(* ===== verification/TlsProps.v ===== *)
(** * Properties of the TLS client

    The log of calls is folded twice: [net_after] tracks what is held (sockets,
    SSL objects, the context, the popped packet), [sessions] splits it into the
    connections with the frames offered to each. *)

From S2P Require Import Prelude Bytes Protocol RingQueue RingRefine Transport TlsClient.
From Stdlib Require Import Floats.SpecFloat.

Section Held.
Context {Ops : SslOps}.

(** What the process holds. *)
Record net_held := mkNetHeld {
  nh_ctx : bool;
  nh_fds : list Z;
  nh_ssl : bool;
  nh_pkt : option Z;
  nh_addrs : bool      (** the list of getaddrinfo *)
}.

(** [None] when a call releases what is not held, or acquires again what may
    be held only once. *)
Definition net_step (h : net_held) (c : net_call) : option net_held :=
  let '(mkNetHeld ctx fds ssl pkt addrs) := h in
  match c with
  | CtxNew => if ctx then None else Some (mkNetHeld true fds ssl pkt addrs)
  | CtxFree => if ctx then Some (mkNetHeld false fds ssl pkt addrs) else None
  | Socket fd => Some (mkNetHeld ctx (fd :: fds) ssl pkt addrs)
  | Close fd => fds ← remove_one fd fds; Some (mkNetHeld ctx fds ssl pkt addrs)
  | SslNew => if ssl then None else Some (mkNetHeld ctx fds true pkt addrs)
  | SslShutdown => if ssl then Some h else None
  | SslFree _ => if ssl then Some (mkNetHeld ctx fds false pkt addrs) else None
  | PopPacket p _ => match pkt with None => Some (mkNetHeld ctx fds ssl (Some (pkt_slot_idx_ p)) addrs) | Some _ => None end
  | FreePacket i => if decide (pkt = Some i) then Some (mkNetHeld ctx fds ssl None addrs) else None
  | GetAddrs => if addrs then None else Some (mkNetHeld ctx fds ssl pkt true)
  | FreeAddrs => if addrs then Some (mkNetHeld ctx fds ssl pkt false) else None
  | SetFlags _ _ | Sleep _ _ => Some h
  end.
(* ===== verification/TlsTheorems.v ===== *)
(** * What the TLS client guarantees

    About a client's life as a sequence of calls: its resources, the streams of
    its connections, the back-off. *)

From S2P Require Import Prelude Bytes Protocol RingQueue RingRefine Transport TlsClient TlsProps.

Section Client.
Context {Ops : SslOps} {Laws : SslLaws Ops} {Prog : SslProgress Ops}.

(** A connection attempt that cannot succeed. *)
Definition connect_fails (e : connect_env) : Prop := forall c, (tlsConnect e c).1.1 = false.

Lemma new_ok cfg b : client_ok (set_ctx b (TlsClient_new cfg)) (idle b).
Proof. by split_and!. Qed.

Lemma new_on_schedule b cfg : default_backoff cfg -> on_schedule (set_ctx b (TlsClient_new cfg)).
Proof. intros H. split; [done|]. exists 0%nat. apply H. Qed.

Lemma new_stream b cfg : stream_inv (set_ctx b (TlsClient_new cfg)) ([], []).
Proof. by split. Qed.

(** What [initialize] does to a new client. *)
Lemma initialize_spec xe cfg :
  exists ok calls, initialize xe (TlsClient_new cfg) = (ok, set_ctx ok (TlsClient_new cfg), calls) /\
    net_after (idle false) calls = Some (idle ok).
Proof.
  unfold initialize, createSslContext. destruct (_ || _); [by do 2 eexists|].
  destruct (xe_new xe); [|by do 2 eexists]. cbn. destruct (_ && _); by do 2 eexists.
Qed.

Lemma delete_spec c :
  client_ok c (idle (ssl_ctx_ c)) ->
  net_after (idle (ssl_ctx_ c)) (TlsClient_delete c) = Some (idle false).
Proof.
  intros Hc. destruct (tlsDisconnect_spec c _ Hc) as [H _]. unfold TlsClient_delete.
  eapply net_after_trans; [exact H|]. by destruct (ssl_ctx_ c).
Qed.

Lemma networkLoop_disconnected bo fuel envs c c' calls :
  networkLoop bo fuel envs c = Some (c', calls) ->
  state_ c' = Disconnected /\ ssl_ c' = None /\ sockfd_ c' = -1.
Proof.
  revert c calls. induction envs as [|[running e] envs IH]; intros c calls H; [done|]. cbn in H.
  destruct running; cbn in H; [|by injection H as <- _].
  destruct (network_body bo fuel e c) as [[c1 calls1]|] eqn:E; [|done]. cbn in H.
  destruct (networkLoop bo fuel envs c1) as [[c2 calls2]|] eqn:E2; [|done]. injection H as -> _.
  by eapply IH.
Qed.

(** C15: over a client's whole life (construction, [initialize], [networkLoop],
    destruction), whatever the system and OpenSSL answer: the loop ends once
    [running] is false, every socket, SSL object and context acquired is
    released exactly once, every popped packet is freed exactly once and
    before the next one is popped, and the loop leaves the client
    disconnected. *)
Theorem client_lifecycle bo cfg xe envs last :
  default_backoff cfg -> Forall (fun e => env_ok e.2) envs -> env_ok last ->
  let '(ok, c1, calls1) := initialize xe (TlsClient_new cfg) in
  if (ok : bool) then
    exists c2 calls2, converges (fun n => networkLoop bo n (envs ++ [(false, last)]) c1) (c2, calls2) /\
      net_after (idle false) (calls1 ++ calls2 ++ TlsClient_delete c2) = Some (idle false) /\
      state_ c2 = Disconnected /\ ssl_ c2 = None /\ sockfd_ c2 = -1
  else net_after (idle false) (calls1 ++ TlsClient_delete c1) = Some (idle false).
Proof.
  intros Hcfg He Hl. destruct (initialize_spec xe cfg) as (ok & calls1 & -> & H1).
  destruct ok; [|eapply net_after_trans; [exact H1 | done]].
  destruct (networkLoop_total bo envs last _ _ _ He (new_ok cfg true) (new_stream true cfg)
            (new_on_schedule true cfg Hcfg))
    as ([c2 calls2] & n & Hn).
  exists c2, calls2. split; [by exists n|]. specialize (Hn n (le_n n)).
  edestruct networkLoop_inv as (H2 & H3 & _); [exact Hn | | apply new_ok | apply new_stream |].
  { apply Forall_app_2; [done|]. by constructor. }
  split; [|by eapply networkLoop_disconnected].
  eapply net_after_trans; [exact H1|]. eapply net_after_trans; [exact H2|]. by apply delete_spec.
Qed.

(** C14: the bytes written to each TLS connection of a client's life are the
    wire frames of the packets popped during that connection, in that order
    and with nothing in between: all of them complete, or all but the last,
    of which a prefix went out before the connection was given up. *)
Theorem session_streams bo fuel cfg b envs c calls :
  Forall (fun e => env_ok e.2) envs ->
  networkLoop bo fuel envs (set_ctx b (TlsClient_new cfg)) = Some (c, calls) ->
  Forall session_good (sessions calls).
Proof.
  intros He H. by edestruct networkLoop_inv as (_ & _ & H3);
    [exact H | done | apply new_ok | apply new_stream |].
Qed.

(** Sending one packet ends, and either the whole wire frame (header and
    payload) was appended to the connection, the packet is freed and the
    counters grow by one frame and by header plus payload bytes; or only a
    prefix was, the packet is freed all the same, the connection is closed and
    the counters stay. *)
Theorem send_packet_outcome bo e c p k :
  le_pop e = Some p -> packet_ok p (le_data e) -> ssl_ c = Some k ->
  exists k' c' calls, converges (fun n => send_packet bo n e c) (c', PopPacket p (le_data e) :: calls) /\
    ((sent k' = sent k ++ wire_frame (shown_frame p (le_data e)) /\ ssl_ c' = Some k' /\ state_ c' = state_ c /\
      frames_sent_ c' = u64 (frames_sent_ c + 1) /\
      bytes_sent_ c' = u64 (bytes_sent_ c + Z.of_nat (length (wire_frame (shown_frame p (le_data e))))) /\
      calls = [FreePacket (pkt_slot_idx_ p)]) \/
     (exists n, sent k' = sent k ++ take n (wire_frame (shown_frame p (le_data e))) /\
      ssl_ c' = None /\ state_ c' = Disconnected /\
      frames_sent_ c' = frames_sent_ c /\ bytes_sent_ c' = bytes_sent_ c /\
      calls = FreePacket (pkt_slot_idx_ p) :: SslShutdown :: SslFree k' ::
        (if 0 <=? sockfd_ c then [Close (sockfd_ c)] else []))).
Proof.
  intros Hp Hok Hk. rewrite length_wire_frame. replace (f_len (shown_frame p (le_data e))) with (pkt_len p) by apply Hok.
  destruct (send_packet_total bo e c p k Hp Hok Hk) as (r & n & Hn).
  destruct (send_packet_cases bo n e c p k r) as (k' & _ & [[Hs ->]|(m & Hs & ->)]);
    [by apply Hn | done..| |]; exists k'; do 2 eexists; (split; [by exists n|]).
  - left. by split_and!.
  - right. exists m. by split_and!.
Qed.

(** [sslWriteAll] ends, whatever pattern of short writes, would-block
    answers and interrupts OpenSSL gives, and returns true only when exactly
    the given bytes were appended to the stream, in order; when it returns
    false a prefix of them was. *)
Theorem write_all_correct k data :
  Z.of_nat (length data) < 2 ^ 31 ->
  exists ok k', converges (fun n => sslWriteAll n k data (Z.of_nat (length data))) (ok, k') /\
    incoming k' = incoming k /\
    exists m, sent k' = sent k ++ take m data /\ ((ok : bool) = true -> m = length data).
Proof.
  intros H. destruct (sslWriteAll_converges k data (Z.of_nat (length data))) as [[ok k'] Hr]; [lia|].
  exists ok, k'. split; [done|]. destruct Hr as [n Hn].
  edestruct sslWriteAll_correct as (Hi & m & Hm & Hs & Hok); [..|by apply Hn|]; [lia | done |].
  split; [done|]. by exists m.
Qed.

(** A successful [createTcpConnection] returns the socket of one of the
    resolved addresses, in the mode it had before (blocking), and has closed
    every other socket it opened; a failed one returns a negative number and
    has closed them all. *)
Theorem connection_socket_clean resolved :
  let '(fd, calls) := createTcpConnection resolved in
  (fd < 0 -> net_after (idle false) calls = Some (idle false)) /\
  (0 <= fd -> net_after (idle false) calls = Some (mkNetHeld false [fd] false None false) /\
    exists a, a ∈ default [] resolved /\ fd = ae_socket a /\ last_flags fd calls = Some (ae_getfl a)).
Proof.
  destruct (createTcpConnection_spec false resolved) as (_ & H).
  by destruct (createTcpConnection resolved).
Qed.

Lemma failing_loop bo fuel es last c h k :
  client_ok c h -> ssl_ c = None -> default_backoff (config_ c) ->
  reconnect_delay_ms_ c = backoff k -> Forall (fun e => connect_fails (le_connect e)) es ->
  exists c' calls, networkLoop bo fuel (map (pair true) es ++ [(false, last)]) c = Some (c', calls) /\
    slept calls = map backoff (List.seq k (length es)).
Proof.
  intros Hc Hssl Hdef Hk He. revert c h k Hc Hssl Hdef Hk.
  induction He as [|e es He _ IH]; intros c h k Hc Hssl Hdef Hk; cbn.
  { do 2 eexists. split; [done|]. unfold tlsDisconnect. rewrite Hssl. by case_match. }
  unfold client_ok in Hc. rewrite Hssl in Hc. destruct Hc as (Hst & _ & _).
  unfold network_body. rewrite decide_False by done.
  pose proof (tlsConnect_spec (le_connect e) (set_state Connecting c) Hssl ltac:(done)) as Hspec.
  specialize (He (set_state Connecting c)).
  destruct (tlsConnect _ _) as [[ok c1] calls1]. cbn in He. subst ok.
  destruct Hspec as (Hcalls & Hcfg & _ & _ & _ & h1 & _ & Hc1 & Hs1 & Hd1). cbn in Hcfg, Hd1.
  cbn. rewrite Hcfg, Hd1, Hk, next_delay_default by done. cbn.
  destruct (IH (set_delay (backoff (S k)) c1) h1 (S k)) as (c' & calls & -> & Hsl); cbn; [done | done | congruence | done |].
  do 2 eexists. split; [done|].
  pose proof (slept_sleep (backoff k)) as Hz. cbn [sleepMs fst snd] in Hz.
  by rewrite !slept_app, Hsl, (slept_connecting calls1 Hcalls), Hz.
Qed.

(** C34: with the default configuration, consecutive failed connection attempts
    are separated by sleeps of 1, 2, 4, 8, 16, 30, 30, ... seconds (the
    [n]-th is min(1000 * 2^n, 30000) ms, computed by the single-precision
    multiplication), and a successful connection starts the schedule again. *)
Theorem backoff_schedule bo fuel cfg b es last :
  default_backoff cfg -> Forall (fun e => connect_fails (le_connect e)) es ->
  (exists c calls,
    networkLoop bo fuel (map (pair true) es ++ [(false, last)]) (set_ctx b (TlsClient_new cfg)) = Some (c, calls) /\
    slept calls = map (fun n => Z.min (1000 * 2 ^ Z.of_nat n) 30000) (List.seq 0 (length es))) /\
  (forall e c c' calls, ssl_ c = None -> state_ c <> Connected -> config_ c = cfg ->
    tlsConnect e c = (true, c', calls) -> reconnect_delay_ms_ c' = 1000 /\ state_ c' = Connected).
Proof.
  intros Hdef He. split.
  - eapply (failing_loop bo fuel es last _ _ 0); [apply new_ok | done | done | apply Hdef | done].
  - intros e c c' calls Hssl Hst <- Hc. pose proof (tlsConnect_spec e c Hssl Hst) as H.
    rewrite Hc in H. destruct H as (_ & _ & _ & _ & _ & h & _ & Hok & Hk & Hd).
    unfold client_ok in Hok. rewrite Hk in Hok. split; [|apply Hok]. rewrite Hd. apply Hdef.
Qed.
End Client.

(** ** Concrete runs *)

Definition demo_config : TlsConfig :=
  mkTlsConfig (Some (chars "host")) 4433 None 5000 1000 30000 (f32_of_u32 2) 4 2 0.

Definition demo_conn : @conn scripted_ops :=
  mkScripted [Moves 9; Would SSL_ERROR_WANT_WRITE; Moves 30; Interrupted; Moves 1; Moves 0; Moves 4]
    [] [] SSL_ERROR_ZERO_RETURN 0.

Definition demo_packet : FramePacket := mkFramePacket 7 1000 (PixelFormat_value JPEG) 4 2 3 48 0.
Definition demo_data : list byte := chars "abc".

Definition refused_connect : @connect_env scripted_ops :=
  mkConnectEnv (Some [mkAddrEnv (-1) 0 0 0 0 0; mkAddrEnv 5 2 (-1) 111 0 0; mkAddrEnv 6 2 (-1) EINPROGRESS 1 111])
    (Some demo_conn) true true (1, demo_conn).
Definition good_connect : @connect_env scripted_ops :=
  mkConnectEnv (Some [mkAddrEnv 5 2 (-1) 111 0 0; mkAddrEnv 6 2 (-1) EINPROGRESS 1 0])
    (Some demo_conn) true true (1, demo_conn).

Definition refused_env : @loop_env scripted_ops := mkLoopEnv refused_connect None [].
Definition sending_env : @loop_env scripted_ops := mkLoopEnv good_connect (Some demo_packet) demo_data.

Lemma demo_packet_ok : packet_ok demo_packet demo_data.
Proof. split; [constructor; unfold in_width, f_len, MAX_FRAME_SIZE; cbn; lia | done]. Qed.

Lemma sending_env_ok : env_ok sending_env.
Proof. split; [split; [done | by intros k [= <-]] | intros p [= <-]; exact demo_packet_ok]. Qed.

Lemma refused_env_ok : env_ok refused_env.
Proof. split; [split; [done | by intros k [= <-]] | done]. Qed.

Lemma refused_fails : connect_fails refused_connect.
Proof. by intros c. Qed.

(** A refused attempt, a connection that carries one frame and fails within the
    second, and a third frame on a new connection. *)
Definition demo_envs : list (bool * @loop_env scripted_ops) :=
  [(true, refused_env); (true, sending_env); (true, sending_env); (true, sending_env)].

Lemma demo_envs_ok : Forall (fun e => env_ok e.2) demo_envs.
Proof.
  repeat (apply Forall_cons_2; [first [exact refused_env_ok | exact sending_env_ok]|]). constructor.
Qed.

Lemma demo_default : default_backoff demo_config.
Proof. done. Qed.

Example client_lifecycle_witness :
  exists c2 calls2,
    converges (fun n => networkLoop ORDER_LITTLE_ENDIAN n (demo_envs ++ [(false, refused_env)])
      (set_ctx true (TlsClient_new demo_config))) (c2, calls2) /\
    net_after (idle false) (CtxNew :: calls2 ++ TlsClient_delete c2) = Some (idle false).
Proof.
  pose proof (client_lifecycle ORDER_LITTLE_ENDIAN demo_config (mkCtxEnv true true) demo_envs
    refused_env demo_default demo_envs_ok refused_env_ok) as H.
  destruct H as (c2 & calls2 & H1 & H2 & _). by exists c2, calls2.
Defined.

Example session_streams_witness :
  exists c calls, networkLoop ORDER_LITTLE_ENDIAN 10 (demo_envs ++ [(false, refused_env)])
      (set_ctx true (TlsClient_new demo_config)) = Some (c, calls) /\
    length (sessions calls) = 2%nat /\ Forall session_good (sessions calls).
Proof.
  assert (Forall (fun e => env_ok e.2) (demo_envs ++ [(false, refused_env)])) as He
    by (apply Forall_app_2; [apply demo_envs_ok | apply Forall_cons_2; [exact refused_env_ok | constructor]]).
  do 2 eexists. split; [vm_compute; reflexivity|]. split; [vm_compute; reflexivity|].
  eapply (session_streams ORDER_LITTLE_ENDIAN 10 demo_config true); [exact He | vm_compute; reflexivity].
Defined.

Definition demo_client : @TlsClient scripted_ops :=
  set_conn (Some demo_conn) 6 Connected (TlsClient_new demo_config).

Example send_packet_outcome_witness :
  exists k' c' calls, converges (fun n => send_packet ORDER_BIG_ENDIAN n sending_env demo_client)
    (c', PopPacket demo_packet demo_data :: calls) /\
    exists m, sent k' = take m (wire_frame (shown_frame demo_packet demo_data)).
Proof.
  destruct (send_packet_outcome ORDER_BIG_ENDIAN sending_env demo_client demo_packet demo_conn
    eq_refl demo_packet_ok eq_refl) as (k' & c' & calls & H & [(Hs & _)|(m & Hs & _)]);
    exists k', c', calls; (split; [exact H|]).
  - exists 39%nat. exact Hs.
  - by exists m.
Defined.

Example write_all_correct_witness :
  exists ok k', converges (fun n => sslWriteAll n demo_conn demo_data 3) (ok, k') /\
    exists m, sent k' = take m demo_data.
Proof.
  destruct (write_all_correct (demo_conn : @conn scripted_ops) demo_data) as (ok & k' & H & _ & m & Hs & _); [cbn; lia|].
  exists ok, k'. split; [exact H|]. by exists m.
Defined.

Example backoff_schedule_witness :
  exists c calls,
    networkLoop ORDER_LITTLE_ENDIAN 0 (map (pair true) (replicate 7 refused_env) ++ [(false, refused_env)])
      (set_ctx true (TlsClient_new demo_config)) = Some (c, calls) /\
    slept calls = [1000; 2000; 4000; 8000; 16000; 30000; 30000].
Proof.
  apply (backoff_schedule ORDER_LITTLE_ENDIAN 0 demo_config true (replicate 7 refused_env) refused_env).
  - exact demo_default.
  - repeat constructor; exact refused_fails.
Defined.

Example connection_socket_clean_witness :
  net_after (Ops := scripted_ops) (idle false) (createTcpConnection (ce_resolved good_connect)).2
    = Some (mkNetHeld false [6] false None false).
Proof.
  destruct (connection_socket_clean (Ops := scripted_ops) (ce_resolved good_connect)) as [_ H].
  apply H. vm_compute. discriminate.
Defined.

§ **WHAT IS REQUIRED**
Working from the records above, write out verbatim only the lines from the line containing "ssl pkt true)" through the line containing "Proof. intros H.".

§ **FINISHED TASK**
  | GetAddrs => if addrs then None else Some (mkNetHeld ctx fds ssl pkt true)
  | FreeAddrs => if addrs then Some (mkNetHeld ctx fds ssl pkt false) else None
  | SetFlags _ _ | Sleep _ _ => Some h
  end.
(* ===== verification/TlsTheorems.v ===== *)
(** * What the TLS client guarantees

    About a client's life as a sequence of calls: its resources, the streams of
    its connections, the back-off. *)

From S2P Require Import Prelude Bytes Protocol RingQueue RingRefine Transport TlsClient TlsProps.

Section Client.
Context {Ops : SslOps} {Laws : SslLaws Ops} {Prog : SslProgress Ops}.

(** A connection attempt that cannot succeed. *)
Definition connect_fails (e : connect_env) : Prop := forall c, (tlsConnect e c).1.1 = false.

Lemma new_ok cfg b : client_ok (set_ctx b (TlsClient_new cfg)) (idle b).
Proof. by split_and!. Qed.

Lemma new_on_schedule b cfg : default_backoff cfg -> on_schedule (set_ctx b (TlsClient_new cfg)).
Proof. intros H. split; [done|]. exists 0%nat. apply H. Qed.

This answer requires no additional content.